**Collected data entries**
(** The [set] calls of [load]: a cached listing is shown first ... *)
Definition show_cached (es : list Entry) (s : ExplorerState) : ExplorerState := {|
  pathStack := pathStack s; entries := es; loading := false; loadingMore := false;
  loadMoreError := None; error := None; errorCode := errorCode s; selected := []; anchor := None;
  stale := true; offline := false; nextCursor := None; showHidden := showHidden s |}.
(** ... or the listing is awaited, without the rows of another folder ... *)
Definition show_waiting (other : bool) (s : ExplorerState) : ExplorerState := {|
  pathStack := pathStack s; entries := if other then [] else entries s; loading := true; loadingMore := false;
  loadMoreError := None; error := None; errorCode := None; selected := []; anchor := None;
  stale := if other then false else stale s; offline := if other then false else offline s;
  nextCursor := None; showHidden := showHidden s |}.
(** ... then the live listing, or its failure. *)
Definition show_listing (l : Listing) (s : ExplorerState) : ExplorerState := {|
  pathStack := pathStack s; entries := listing_entries l; loading := false; loadingMore := loadingMore s;
  loadMoreError := loadMoreError s; error := None; errorCode := None; selected := selected s; anchor := anchor s;
  stale := false; offline := false; nextCursor := listing_nextCursor l; showHidden := showHidden s |}.
Definition show_offline (s : ExplorerState) : ExplorerState := {|
  pathStack := pathStack s; entries := entries s; loading := false; loadingMore := loadingMore s;
  loadMoreError := loadMoreError s; error := error s; errorCode := errorCode s; selected := selected s;
  anchor := anchor s; stale := true; offline := true; nextCursor := nextCursor s; showHidden := showHidden s |}.
Definition show_error (msg : jstr) (code : option jstr) (s : ExplorerState) : ExplorerState := {|
  pathStack := pathStack s; entries := entries s; loading := false; loadingMore := loadingMore s;
  loadMoreError := loadMoreError s; error := Some msg; errorCode := code; selected := selected s;
  anchor := anchor s; stale := stale s; offline := offline s; nextCursor := nextCursor s; showHidden := showHidden s |}.
(** The [set] calls of [loadMore]. *)
Definition more_start (s : ExplorerState) : ExplorerState := {|
  pathStack := pathStack s; entries := entries s; loading := loading s; loadingMore := true;
  loadMoreError := None; error := error s; errorCode := errorCode s; selected := selected s;
  anchor := anchor s; stale := stale s; offline := offline s; nextCursor := nextCursor s; showHidden := showHidden s |}.
Definition more_done (merged : list Entry) (c : option jstr) (s : ExplorerState) : ExplorerState := {|
  pathStack := pathStack s; entries := merged; loading := loading s; loadingMore := false;
  loadMoreError := loadMoreError s; error := error s; errorCode := errorCode s; selected := selected s;
  anchor := anchor s; stale := stale s; offline := offline s; nextCursor := c; showHidden := showHidden s |}.
Definition more_failed (msg : jstr) (s : ExplorerState) : ExplorerState := {|
  pathStack := pathStack s; entries := entries s; loading := loading s; loadingMore := false;
  loadMoreError := Some msg; error := error s; errorCode := errorCode s; selected := selected s;
  anchor := anchor s; stale := stale s; offline := offline s; nextCursor := nextCursor s; showHidden := showHidden s |}.
Lemma reliable_phase1 rest processed h results :
  processed ++ rest = irs -> Placed (pos1 processed) h ->
  exists h' results', phase1 humanize counts (final_blocked rs shown) rest (h, (results, entry_of <$> List.filter go processed))
    = (h', (results', entry_of <$> List.filter go irs)) /\ Placed (pos1 irs) h' /\
    (forall res, res ∈ results' -> res ∈ results \/ exists ir, ir ∈ irs /\ go ir = false /\ kept ir res) /\
    (forall res, res ∈ results -> res ∈ results') /\
    (forall ir, ir ∈ rest -> go ir = false -> exists res, res ∈ results' /\ kept ir res).
Proof.
  revert processed h results. induction rest as [|ir rest IH]; intros processed h results E HP.
  { rewrite app_nil_r in E. subst processed. exists h, results. split_and!; [done..| by left | done | by intros ir ?%not_elem_of_nil]. }
  assert (ir ∈ irs) as Hin by (rewrite <- E; set_solver).
  assert (ir ∉ processed) as Hnew.
  { pose proof (NoDup_indexed_fst rs) as Hn. rewrite <- E, fmap_app, fmap_cons in Hn.
    apply NoDup_app in Hn as (_ & Hn & _). intros Hp. apply (Hn ir.1); [by apply list_elem_of_fmap_2 | left]. }
  assert (forall x, x ∈ processed ++ [ir] -> x ∈ irs) as Hsub by (intros x; rewrite <- E; set_solver).
  unfold phase1. cbn [fold_left]. destruct (go ir) eqn:Hg.
  - rewrite phase1_item_go by done.
    destruct (Placed_move (pos1 processed) h ir (rn_tmp ir) HP Hin) as (h' & Hren & HP').
    + intros x Hx Heq. unfold pos1 in Heq. destruct (go x && bool_decide (x ∈ processed)) eqn:Ex; breflect.
      * apply rn_tmp_inj in Heq; [|by apply go_valid..]. apply irs_fst_inj in Heq; [|done..]. by subst x.
      * pose proof (source_at x Hx) as Hs. rewrite Heq, tmp_free in Hs by done. done.
    + intros [f Hf]. by rewrite tmp_free in Hf.
    + assert (pos1 processed ir = rn_path ir.2) as Hpos.
      { unfold pos1. rewrite (bool_decide_false (ir ∈ processed)) by done. by rewrite andb_false_r. }
      rewrite Hpos in Hren. rewrite Hren, map_set_absent by (by eapply entry_absent).
      destruct (IH (processed ++ [ir]) h' results) as (h2 & res2 & IH1 & IH2 & IH3 & IH4 & IH5); [by rewrite <- app_assoc| |].
      * eapply Placed_ext; [|exact HP']. intros x Hx. simpl. unfold pos1. case_decide as Hxi.
        -- subst x. rewrite Hg, bool_decide_true; [done|]. apply elem_snoc. by right.
        -- by rewrite bool_decide_snoc.
      * exists h2, res2. split_and!; [|done..|].
        -- unfold phase1 in IH1. rewrite filter_snoc, Hg, fmap_app in IH1. exact IH1.
        -- intros x [->|Hx]%elem_of_cons Hgx; [congruence | by apply IH5].
  - destruct (phase1_item_skip ir h results (entry_of <$> List.filter go processed) Hg) as (res & -> & Hk).
    destruct (IH (processed ++ [ir]) h (results ++ [res])) as (h2 & res2 & IH1 & IH2 & IH3 & IH4 & IH5); [by rewrite <- app_assoc| |].
    + eapply Placed_ext; [|exact HP]. intros x Hx. simpl. unfold pos1. destruct (decide (x = ir)) as [->|Hxi]; [by rewrite Hg|].
      by rewrite bool_decide_snoc.
    + exists h2, res2. unfold phase1 in IH1. rewrite filter_snoc, Hg, app_nil_r in IH1. split_and!; [exact IH1 | done|..].
      * intros x Hx. destruct (IH3 x Hx) as [Hx'|]; [|by right]. apply elem_snoc in Hx' as [Hx'| ->]; [by left|]. right. eauto.
      * intros x Hx. apply IH4, elem_snoc. by left.
      * intros x [->|Hx]%elem_of_cons Hgx; [|by apply IH5]. exists res. split; [apply IH4, elem_snoc; by right | done].
Qed.

Lemma phase2_item_ok ir h h' results : do_rename (rn_tmp ir) (rn_dst ir.2) h = (h', Ok tt) ->
  phase2_item humanize (h, results) (entry_of ir) = (h', results ++ [item_result (rn_dst ir.2) true None None]).
Proof. intros E. unfold phase2_item, entry_of. by rewrite E. Qed.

**What is needed**
Only an exact retyping of the full data will do.

**Exercise result**
(** The [set] calls of [load]: a cached listing is shown first ... *)
Definition show_cached (es : list Entry) (s : ExplorerState) : ExplorerState := {|
  pathStack := pathStack s; entries := es; loading := false; loadingMore := false;
  loadMoreError := None; error := None; errorCode := errorCode s; selected := []; anchor := None;
  stale := true; offline := false; nextCursor := None; showHidden := showHidden s |}.
(** ... or the listing is awaited, without the rows of another folder ... *)
Definition show_waiting (other : bool) (s : ExplorerState) : ExplorerState := {|
  pathStack := pathStack s; entries := if other then [] else entries s; loading := true; loadingMore := false;
  loadMoreError := None; error := None; errorCode := None; selected := []; anchor := None;
  stale := if other then false else stale s; offline := if other then false else offline s;
  nextCursor := None; showHidden := showHidden s |}.
(** ... then the live listing, or its failure. *)
Definition show_listing (l : Listing) (s : ExplorerState) : ExplorerState := {|
  pathStack := pathStack s; entries := listing_entries l; loading := false; loadingMore := loadingMore s;
  loadMoreError := loadMoreError s; error := None; errorCode := None; selected := selected s; anchor := anchor s;
  stale := false; offline := false; nextCursor := listing_nextCursor l; showHidden := showHidden s |}.
Definition show_offline (s : ExplorerState) : ExplorerState := {|
  pathStack := pathStack s; entries := entries s; loading := false; loadingMore := loadingMore s;
  loadMoreError := loadMoreError s; error := error s; errorCode := errorCode s; selected := selected s;
  anchor := anchor s; stale := true; offline := true; nextCursor := nextCursor s; showHidden := showHidden s |}.
Definition show_error (msg : jstr) (code : option jstr) (s : ExplorerState) : ExplorerState := {|
  pathStack := pathStack s; entries := entries s; loading := false; loadingMore := loadingMore s;
  loadMoreError := loadMoreError s; error := Some msg; errorCode := code; selected := selected s;
  anchor := anchor s; stale := stale s; offline := offline s; nextCursor := nextCursor s; showHidden := showHidden s |}.
(** The [set] calls of [loadMore]. *)
Definition more_start (s : ExplorerState) : ExplorerState := {|
  pathStack := pathStack s; entries := entries s; loading := loading s; loadingMore := true;
  loadMoreError := None; error := error s; errorCode := errorCode s; selected := selected s;
  anchor := anchor s; stale := stale s; offline := offline s; nextCursor := nextCursor s; showHidden := showHidden s |}.
Definition more_done (merged : list Entry) (c : option jstr) (s : ExplorerState) : ExplorerState := {|
  pathStack := pathStack s; entries := merged; loading := loading s; loadingMore := false;
  loadMoreError := loadMoreError s; error := error s; errorCode := errorCode s; selected := selected s;
  anchor := anchor s; stale := stale s; offline := offline s; nextCursor := c; showHidden := showHidden s |}.
Definition more_failed (msg : jstr) (s : ExplorerState) : ExplorerState := {|
  pathStack := pathStack s; entries := entries s; loading := loading s; loadingMore := false;
  loadMoreError := Some msg; error := error s; errorCode := errorCode s; selected := selected s;
  anchor := anchor s; stale := stale s; offline := offline s; nextCursor := nextCursor s; showHidden := showHidden s |}.
Lemma reliable_phase1 rest processed h results :
  processed ++ rest = irs -> Placed (pos1 processed) h ->
  exists h' results', phase1 humanize counts (final_blocked rs shown) rest (h, (results, entry_of <$> List.filter go processed))
    = (h', (results', entry_of <$> List.filter go irs)) /\ Placed (pos1 irs) h' /\
    (forall res, res ∈ results' -> res ∈ results \/ exists ir, ir ∈ irs /\ go ir = false /\ kept ir res) /\
    (forall res, res ∈ results -> res ∈ results') /\
    (forall ir, ir ∈ rest -> go ir = false -> exists res, res ∈ results' /\ kept ir res).
Proof.
  revert processed h results. induction rest as [|ir rest IH]; intros processed h results E HP.
  { rewrite app_nil_r in E. subst processed. exists h, results. split_and!; [done..| by left | done | by intros ir ?%not_elem_of_nil]. }
  assert (ir ∈ irs) as Hin by (rewrite <- E; set_solver).
  assert (ir ∉ processed) as Hnew.
  { pose proof (NoDup_indexed_fst rs) as Hn. rewrite <- E, fmap_app, fmap_cons in Hn.
    apply NoDup_app in Hn as (_ & Hn & _). intros Hp. apply (Hn ir.1); [by apply list_elem_of_fmap_2 | left]. }
  assert (forall x, x ∈ processed ++ [ir] -> x ∈ irs) as Hsub by (intros x; rewrite <- E; set_solver).
  unfold phase1. cbn [fold_left]. destruct (go ir) eqn:Hg.
  - rewrite phase1_item_go by done.
    destruct (Placed_move (pos1 processed) h ir (rn_tmp ir) HP Hin) as (h' & Hren & HP').
    + intros x Hx Heq. unfold pos1 in Heq. destruct (go x && bool_decide (x ∈ processed)) eqn:Ex; breflect.
      * apply rn_tmp_inj in Heq; [|by apply go_valid..]. apply irs_fst_inj in Heq; [|done..]. by subst x.
      * pose proof (source_at x Hx) as Hs. rewrite Heq, tmp_free in Hs by done. done.
    + intros [f Hf]. by rewrite tmp_free in Hf.
    + assert (pos1 processed ir = rn_path ir.2) as Hpos.
      { unfold pos1. rewrite (bool_decide_false (ir ∈ processed)) by done. by rewrite andb_false_r. }
      rewrite Hpos in Hren. rewrite Hren, map_set_absent by (by eapply entry_absent).
      destruct (IH (processed ++ [ir]) h' results) as (h2 & res2 & IH1 & IH2 & IH3 & IH4 & IH5); [by rewrite <- app_assoc| |].
      * eapply Placed_ext; [|exact HP']. intros x Hx. simpl. unfold pos1. case_decide as Hxi.
        -- subst x. rewrite Hg, bool_decide_true; [done|]. apply elem_snoc. by right.
        -- by rewrite bool_decide_snoc.
      * exists h2, res2. split_and!; [|done..|].
        -- unfold phase1 in IH1. rewrite filter_snoc, Hg, fmap_app in IH1. exact IH1.
        -- intros x [->|Hx]%elem_of_cons Hgx; [congruence | by apply IH5].
  - destruct (phase1_item_skip ir h results (entry_of <$> List.filter go processed) Hg) as (res & -> & Hk).
    destruct (IH (processed ++ [ir]) h (results ++ [res])) as (h2 & res2 & IH1 & IH2 & IH3 & IH4 & IH5); [by rewrite <- app_assoc| |].
    + eapply Placed_ext; [|exact HP]. intros x Hx. simpl. unfold pos1. destruct (decide (x = ir)) as [->|Hxi]; [by rewrite Hg|].
      by rewrite bool_decide_snoc.
    + exists h2, res2. unfold phase1 in IH1. rewrite filter_snoc, Hg, app_nil_r in IH1. split_and!; [exact IH1 | done|..].
      * intros x Hx. destruct (IH3 x Hx) as [Hx'|]; [|by right]. apply elem_snoc in Hx' as [Hx'| ->]; [by left|]. right. eauto.
      * intros x Hx. apply IH4, elem_snoc. by left.
      * intros x [->|Hx]%elem_of_cons Hgx; [|by apply IH5]. exists res. split; [apply IH4, elem_snoc; by right | done].
Qed.

Lemma phase2_item_ok ir h h' results : do_rename (rn_tmp ir) (rn_dst ir.2) h = (h', Ok tt) ->
  phase2_item humanize (h, results) (entry_of ir) = (h', results ++ [item_result (rn_dst ir.2) true None None]).
Proof. intros E. unfold phase2_item, entry_of. by rewrite E. Qed.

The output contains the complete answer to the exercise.